### PROBLEM
Go through the records, and copy each line in which the string "EmptyString" is present.

### SOURCE MATERIAL
(** * The movie chatbot's function-calling loop (app.py)

    A shallow embedding of [src/app.py]: the call extractor
    [parse_function_call_args], the review augmenter
    [add_review_context_if_needed] and the turn handler [on_message] with its
    [while True] dispatch loop.

    Python values are an inductive type, exceptions are values, and the
    handlers run in a state monad whose state survives a raised exception,
    as the in-place mutation of [message_history] does in Python.  The
    language model, the four functions of [movie_functions] and the two
    library parsers ([ast.parse], [json.loads]) are the fields of a record
    that every definition takes as a parameter.

    Left out: the tracing decorators, the token by token display of a
    streamed reply (the reply is the text it adds up to), and the two prints
    of a text (lines 112 and 217), whose line the standard output is taken
    to accept.  The two prints of extracted values (lines 158 and 193) are
    steps of the loop: formatting or encoding a value can fail. *)

From Stdlib Require Import String Ascii List ZArith Bool Arith Lia DecimalString SpecFloat.
Import ListNotations.
Local Open Scope string_scope.
Set Warnings "-register-all".

(** ** Text *)

(** The line feed written [\n] in the Python literals. *)
Definition LF : string := String (ascii_of_nat 10) EmptyString.

(** The double quote, for the texts that hold one. *)
Definition DQ : string := String (ascii_of_nat 34) EmptyString.

(** [quoted s] is [s] between double quotes. *)
Definition quoted (s : string) : string := DQ ++ s ++ DQ.

(** Python's [needle in hay] on [str]. *)
Fixpoint contains (needle hay : string) : bool :=
  if String.prefix needle hay then true
  else match hay with
       | EmptyString => false
       | String _ rest => contains needle rest
       end.

(** ** Python values and exceptions *)

(** The values [ast.literal_eval] and [json.loads] build.  A float is its
    IEEE 754 binary64 value, a complex number its two parts.  A set or dict
    is kept as the sequence of insertions that built it. *)
Inductive pyval : Type :=
| VNone
| VEllipsis
| VBool (b : bool)
| VInt (z : Z)
| VFloat (f : spec_float)
| VComplex (re im : spec_float)
| VStr (s : string)
| VBytes (s : string)
| VTuple (elts : list pyval)
| VList (elts : list pyval)
| VSet (elts : list pyval)
| VDict (items : list (pyval * pyval)).

Inductive exc_class : Type :=
| SyntaxError
| ValueError
| TypeError
| IndexError
| AttributeError
| JSONDecodeError
| OverflowError
| OtherException (name : string)
| BaseOnly (name : string).

(** A raised exception: its class and [str(e)].  For the exceptions that the
    interpreter and the library raise, the text here is a short form of
    theirs: the program never reads it. *)
Record exception : Type := Exc { exc_cls : exc_class; exc_str : string }.

(** [isinstance(e, Exception)], what [except Exception] catches: every class
    but those that derive from [BaseException] alone ([KeyboardInterrupt],
    [SystemExit], [GeneratorExit], [asyncio.CancelledError]), which are the
    [BaseOnly] ones; [OtherException] is any other subclass of [Exception]. *)
Definition is_Exception (e : exception) : bool :=
  match exc_cls e with
  | BaseOnly _ => false
  | _ => true
  end.

Inductive result (A : Type) : Type :=
| Ok (a : A)
| Raise (e : exception).
Arguments Ok {A} a.
Arguments Raise {A} e.

(** [hash(v)] succeeds. *)
Fixpoint hashable (v : pyval) : bool :=
  match v with
  | VTuple elts => forallb hashable elts
  | VList _ | VSet _ | VDict _ => false
  | _ => true
  end.

(** A float that is zero, of either sign. *)
Definition is_zero (f : spec_float) : bool :=
  match f with
  | S754_zero _ => true
  | _ => false
  end.

(** [bool(v)]. *)
Definition truthy (v : pyval) : bool :=
  match v with
  | VNone => false
  | VEllipsis => true
  | VBool b => b
  | VInt z => negb (Z.eqb z 0)
  | VFloat f => negb (is_zero f)
  | VComplex re im => negb (is_zero re && is_zero im)
  | VStr s | VBytes s => negb (String.eqb s "")
  | VTuple l | VList l | VSet l => negb (Nat.eqb (length l) 0)
  | VDict l => negb (Nat.eqb (length l) 0)
  end.

(** [d.get(key, default)] for a [str] key: the last insertion under that key
    wins; anything but a dict has no [get]. *)
Fixpoint last_item (key : string) (items : list (pyval * pyval)) (found : option pyval)
  : option pyval :=
  match items with
  | [] => found
  | (VStr k, v) :: rest =>
      last_item key rest (if String.eqb k key then Some v else found)
  | _ :: rest => last_item key rest found
  end.

Definition dict_get (d : pyval) (key : string) (default : pyval) : result pyval :=
  match d with
  | VDict items =>
      Ok (match last_item key items None with Some v => v | None => default end)
  | _ => Raise (Exc AttributeError "object has no attribute 'get'")
  end.

(** ** The [ast] module: expression trees and [literal_eval] *)

Module ast.

Inductive constant : Type :=
| CNone
| CEllipsis
| CBool (b : bool)
| CInt (z : Z)
| CFloat (f : spec_float)
| CComplex (re im : spec_float)
| CStr (s : string)
| CBytes (s : string).

Inductive unaryop : Type := UAdd | USub | Not | Invert.

Inductive operator : Type := Add | Sub | OtherOperator (name : string).

Inductive comp_kind : Type := ListComp | SetComp | DictComp | GeneratorExp.

(** The expression nodes.  [Comp] stands for the four comprehension
    classes, [OtherExpr cls children] for every class not listed (Lambda,
    IfExp, Compare, Subscript, JoinedStr, ...): [literal_eval] rejects
    them all without looking inside. *)
Inductive expr : Type :=
| Constant (value : constant)
| Name (id : string)
| Attribute (value : expr) (attr : string)
| Call (func : expr) (args : list expr) (keywords : list (option string * expr))
| Starred (value : expr)
| UnaryOp (op : unaryop) (operand : expr)
| BinOp (left : expr) (op : operator) (right : expr)
| Tuple (elts : list expr)
| List (elts : list expr)
| Set_ (elts : list expr)
| Dict (keys : list (option expr)) (values : list expr)
| Comp (kind : comp_kind) (elts : list expr) (generators : list (expr * expr))
| OtherExpr (cls : string) (children : list expr).

Definition value_of (c : constant) : pyval :=
  match c with
  | CNone => VNone
  | CEllipsis => VEllipsis
  | CBool b => VBool b
  | CInt z => VInt z
  | CFloat f => VFloat f
  | CComplex re im => VComplex re im
  | CStr s => VStr s
  | CBytes s => VBytes s
  end.

Definition malformed {A : Type} : result A :=
  Raise (Exc ValueError "malformed node or string").

Definition unhashable {A : Type} : result A :=
  Raise (Exc TypeError "unhashable type").

(** [float(z)] for an [int]: the nearest binary64 value, an [OverflowError]
    when there is none. *)
Definition float_of_int (z : Z) : result spec_float :=
  match binary_normalize 53 1024 z 0 false with
  | S754_infinity _ => Raise (Exc OverflowError "int too large to convert to float")
  | f => Ok f
  end.

(** [_convert_num]: an [int], [float] or [complex] constant ([bool] is not
    one: the test is on [type(node.value)]). *)
Definition convert_num (node : expr) : result pyval :=
  match node with
  | Constant (CInt z) => Ok (VInt z)
  | Constant (CFloat f) => Ok (VFloat f)
  | Constant (CComplex re im) => Ok (VComplex re im)
  | _ => malformed
  end.

(** [- operand] on a number. *)
Definition negative (v : pyval) : pyval :=
  match v with
  | VInt z => VInt (- z)
  | VFloat f => VFloat (SFopp f)
  | VComplex re im => VComplex (SFopp re) (SFopp im)
  | _ => v
  end.

(** [_convert_signed_num]. *)
Definition convert_signed_num (node : expr) : result pyval :=
  match node with
  | UnaryOp UAdd operand =>
      match convert_num operand with Ok v => Ok v | Raise e => Raise e end
  | UnaryOp USub operand =>
      match convert_num operand with Ok v => Ok (negative v) | Raise e => Raise e end
  | _ => convert_num node
  end.

(** [left + right] and [left - right] for a real [left] and a complex
    [right]: [left] becomes the complex number of imaginary part [0.0] and
    the parts are added or subtracted (CPython up to 3.13). *)
Definition real_with_complex (subtract : bool) (left : spec_float) (re im : spec_float)
  : pyval :=
  if subtract
  then VComplex (SFsub 53 1024 left re) (SFsub 53 1024 (S754_zero false) im)
  else VComplex (SFadd 53 1024 left re) (SFadd 53 1024 (S754_zero false) im).

(** The [BinOp] case of [_convert] for [Add] ([subtract] false) and [Sub]:
    a signed [int] or [float] on the left and a [complex] constant on the
    right give a complex number; with any other operands the node is
    malformed. *)
Definition convert_sum (subtract : bool) (left right : expr) : result pyval :=
  match convert_signed_num left with
  | Raise e => Raise e
  | Ok l =>
      match convert_num right with
      | Raise e => Raise e
      | Ok (VComplex re im) =>
          match l with
          | VInt z =>
              match float_of_int z with
              | Ok f => Ok (real_with_complex subtract f re im)
              | Raise e => Raise e
              end
          | VFloat f => Ok (real_with_complex subtract f re im)
          | _ => malformed
          end
      | Ok _ => malformed
      end
  end.

Definition is_empty {A : Type} (l : list A) : bool :=
  match l with [] => true | _ => false end.

(** [list(map(_convert, elts))]: the first failure, if any, is the one raised. *)
Fixpoint collect (rs : list (result pyval)) : result (list pyval) :=
  match rs with
  | [] => Ok []
  | Raise e :: _ => Raise e
  | Ok v :: rest =>
      match collect rest with
      | Ok vs => Ok (v :: vs)
      | Raise e => Raise e
      end
  end.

### OUTPUT FOR THIS TASK
Definition LF : string := String (ascii_of_nat 10) EmptyString.
Definition DQ : string := String (ascii_of_nat 34) EmptyString.
       | EmptyString => false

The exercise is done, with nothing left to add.